In terms of absolute performance the TS-859 Pro with Jumbo Frames is the fastest.
For iSCSI TS-859 Pro with Jumbo Frames is the fastest
For SMB the W2K8R2 server is the fastest.
If we look at the system load graphs we can see that the DroboPro network throughput is frequently stalling, while the TS-859 is consistently smooth.
This phenomena has been a topic of discussion on the DroboPro forum for some time, and the speculation is that the hardware cannot keep up with the network load.
Further speculation is that because the BeyondRAID technology is filesystem aware, it requires more processing power compared to a traditional block level RAID that is filesystem agnostic.

So let’s summarize:
The TS-859 Pro and the DroboPro are about the same price, around $1500.
The TS-859 Pro is a little louder than the DroboPro (with the DroboPro cover on).
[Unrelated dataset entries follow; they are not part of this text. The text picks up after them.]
(** C3.  If the first run reached the loop and succeeded for every
    document it enumerated, a second run on the file system it left, with
    any behaviour of the service and of the operating system, skips
    every one of these documents: no success, no failure, no request
    sent, and the file system is unchanged. *)
Theorem second_run_skips_everything e1 e2 cfg σ st0 files :
  loop_entry e1 cfg σ = Some (st0, files) →
  success_count (run e1 cfg σ) = length files →
  lists_faithfully e1 → lists_faithfully e2 →
  let σ' := st_fs (run e1 cfg σ) in
  success_count (run e2 cfg σ') = 0%nat ∧
  fail_count (run e2 cfg σ') = 0%nat ∧
  posts (trace (run e2 cfg σ')) = [] ∧
  gets (trace (run e2 cfg σ')) = [] ∧
  skips (trace (run e2 cfg σ')) ≡ₚ md_name <$> files ∧
  documents (trace (run e2 cfg σ')) ≡ₚ path_name <$> files ∧
  st_fs (run e2 cfg σ') = σ'.
Proof.
  intros H Hall Hf1 Hf2 σ'.
  destruct (run_completed_observations _ _ _ _ _ H)
    as (st3 & vs & Δ & Hrun & Hfs & Hsc & _).
  destruct (loop_entry_state _ _ _ _ _ H)
    as (st1 & Hens & Hin & Hfiles & Hne & Hfs0 & Hs0 & _).
  destruct (ensure_output_dir_spec e1 cfg (initial σ))
    as (st1' & ready & Δ1 & Heq1 & _ & _ & _ & _ & _ & _ & _ & _ & _ & _ & _ & Hready & _).
  rewrite Hens in Heq1. injection Heq1 as <- <-.
  (* every document of the first run has its output at the end *)
  destruct (loop_run_counts _ _ _ _ _ _ _ Hrun) as (Hsucc & _ & _).
  pose proof (loop_run_length _ _ _ _ _ _ _ Hrun) as Hlen.
  assert (∀ f, f ∈ files → has_output σ' (OUTPUT_DIR cfg) f = true) as Hout.
  { subst σ'. rewrite Hfs.
    eapply loop_run_succeeded_outputs; [done|].
    apply count_verdict_all. rewrite Hsc, Hsucc, Hs0 in Hall. lia. }
  (* the second run finds both directories *)
  assert (path_exists σ' (OUTPUT_DIR cfg) = true) as Hout'.
  { subst σ'. rewrite Hfs. eapply loop_run_exists; [done|].
    rewrite Hfs0. by apply Hready. }
  assert (path_exists σ' (INPUT_DIR cfg) = true) as Hin'.
  { subst σ'. rewrite Hfs. eapply loop_run_exists; [done|]. by rewrite Hfs0. }
  (* and enumerates the same documents *)
  set (files' := (λ name, INPUT_DIR cfg ++ [name]) <$>
                 filter (λ name, matches_pdf name = true)
                        (listing_order e2 (children σ' (INPUT_DIR cfg)))).
  assert (files' ≡ₚ files) as Hperm.
  { subst files' σ'. rewrite Hfiles, (Hf2 _), (Hf1 _), Hfs.
    by rewrite (loop_run_matching _ _ _ _ _ _ _ _ Hrun), Hfs0. }
  destruct (ensure_output_dir_spec e2 cfg (initial σ'))
    as (st2 & ready2 & Δ2 & Heq2 & _ & _ & _ & _ & _ & _ & _ & _ & _ & _ & _ & _ & Hsame & _).
  destruct (Hsame Hout') as [-> ->].
  assert (∃ st0', loop_entry e2 cfg σ' = Some (st0', files') ∧ st_fs st0' = σ' ∧
                  success_count st0' = 0%nat ∧ fail_count st0' = 0%nat) as (st0' & H' & Hfs' & Hs' & Hf').
  { unfold loop_entry. rewrite Heq2. cbn [st_fs initial]. rewrite Hin', glob_pdf_eq.
    cbn [st_fs initial]. fold files'.
    destruct files' as [|f' rest'] eqn:Hf'.
    - apply Permutation_nil_l in Hperm. by subst files.
    - eexists. split; [done|]. done. }
  destruct (run_completed_observations _ _ _ _ _ H')
    as (st3' & vs' & Δ' & Hrun' & -> & -> & -> & -> & -> & -> & ->).
  destruct (loop_run_all_skipped _ _ _ _ _ _ _ Hrun')
    as (-> & -> & -> & -> & -> & Hskips).
  { intros f Hf. rewrite Hfs'. apply Hout. by rewrite <- Hperm. }
  destruct (loop_run_documents _ _ _ _ _ _ _ Hrun') as (-> & _ & _).
  rewrite Hskips, !reverse_Permutation, Hperm. done.
Qed.
Lemma split_chars_none sep l : forall cur,
  Forall (fun c => c <> sep) l ->
  split_chars sep cur l = [str (rev cur ++ l)].
Proof.
  induction l as [|c l IH]; intros cur H; simpl.
  - now rewrite app_nil_r.
  - inversion H as [|? ? Hc Hl]; subst.
    apply Ascii.eqb_neq in Hc. rewrite Hc, (IH _ Hl). simpl.
    now rewrite <- app_assoc.
Qed.

End TextFacts.

Import InvoiceParser.

(** X1.  [_extract_first_item_number] never returns a text with a slash
    in it, and returns a text without a slash as it is. *)
Theorem first_item_number_without_slash (item_num : string) :
  contains "/" (_extract_first_item_number item_num) = false
  /\ (contains "/" item_num = false ->
      _extract_first_item_number item_num = item_num).
Proof.
  unfold _extract_first_item_number.
  destruct (TextFacts.split_chars_first "/" (chars item_num) [])
    as (p & more & Hsplit & Hp & Hone).
  unfold split_on. rewrite Hsplit. simpl rev. simpl app.
  destruct (truthy item_num) eqn:Ht; simpl negb; cbv iota.
  - destruct more as [|m more].
    + specialize (Hone eq_refl). split; [|reflexivity].
      apply TextFacts.lacks_char. now rewrite Hone.
    + split.
      * apply TextFacts.lacks_char, TextFacts.Forall_strip.
        now rewrite ReFacts.chars_str.
      * intros Hno. apply TextFacts.lacks_char in Hno.
        rewrite (TextFacts.split_chars_none _ _ [] Hno) in Hsplit.
        discriminate.
  - unfold truthy in Ht. apply negb_false_iff, String.eqb_eq in Ht. subst.
    split; reflexivity.
Qed.

(** A text in which every white-space character is one space standing
    between two other characters: read from the left, a white-space
    character is a space and follows neither the start nor another one, and
    the text does not end in one. *)
Fixpoint spaced_ok (after_space : bool) (l : list ascii) : bool :=
  match l with
  | [] => negb after_space
  | c :: l' =>
      if is_space c
      then Ascii.eqb c " " && negb after_space && spaced_ok true l'
      else spaced_ok false l'
  end.

Definition single_spaced (s : string) : bool := spaced_ok true (chars s).

Module SqueezeFacts.

Definition is_word_text (w : string) : Prop :=
  chars w <> [] /\ Forall (fun c => is_space c = false) (chars w).

Lemma words_chars_words l : forall cur,
  Forall (fun c => is_space c = false) cur ->
  Forall is_word_text (words_chars cur l).
Proof.
  assert (Hw : forall c cur, Forall (fun c => is_space c = false) (c :: cur) ->
                 is_word_text (str (rev (c :: cur)))).
  { intros c cur H. unfold is_word_text. rewrite ReFacts.chars_str. split.
    - simpl. destruct (rev cur); discriminate.
    - now apply Forall_rev. }
  induction l as [|c l IH]; intros cur Hcur; simpl.
  - destruct cur; [constructor|]. constructor; [now apply Hw | constructor].
  - destruct (is_space c) eqn:E.
    + destruct cur; [apply IH; constructor|].
      constructor; [now apply Hw | apply IH; constructor].
    + apply IH. now constructor.
Qed.

Lemma spaced_ok_word w rest b :
  w <> [] -> Forall (fun c => is_space c = false) w ->
  spaced_ok b (w ++ rest) = spaced_ok false rest.
Proof.
  intros Hne Hw. revert b. induction Hw as [|c w Hc Hw IH]; [congruence|].
  intros b. simpl. rewrite Hc. destruct w as [|d w]; [reflexivity|].
  apply IH. discriminate.
Qed.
The TS-859 Pro is not as pretty as the DroboPro, arguable.
The TS-859 Pro has ample diagnostics and remote managament capabilities, the DroboPro has none.
The TS-859 Pro has loads of features, the DroboPro provides only basic storage.
The TS-859 Pro is easy to setup, the DroboPro requires a USB connection and still fails to correctly configure, requiring manual intervention.
The TS-859 Pro outperforms the DroboPro by 52%.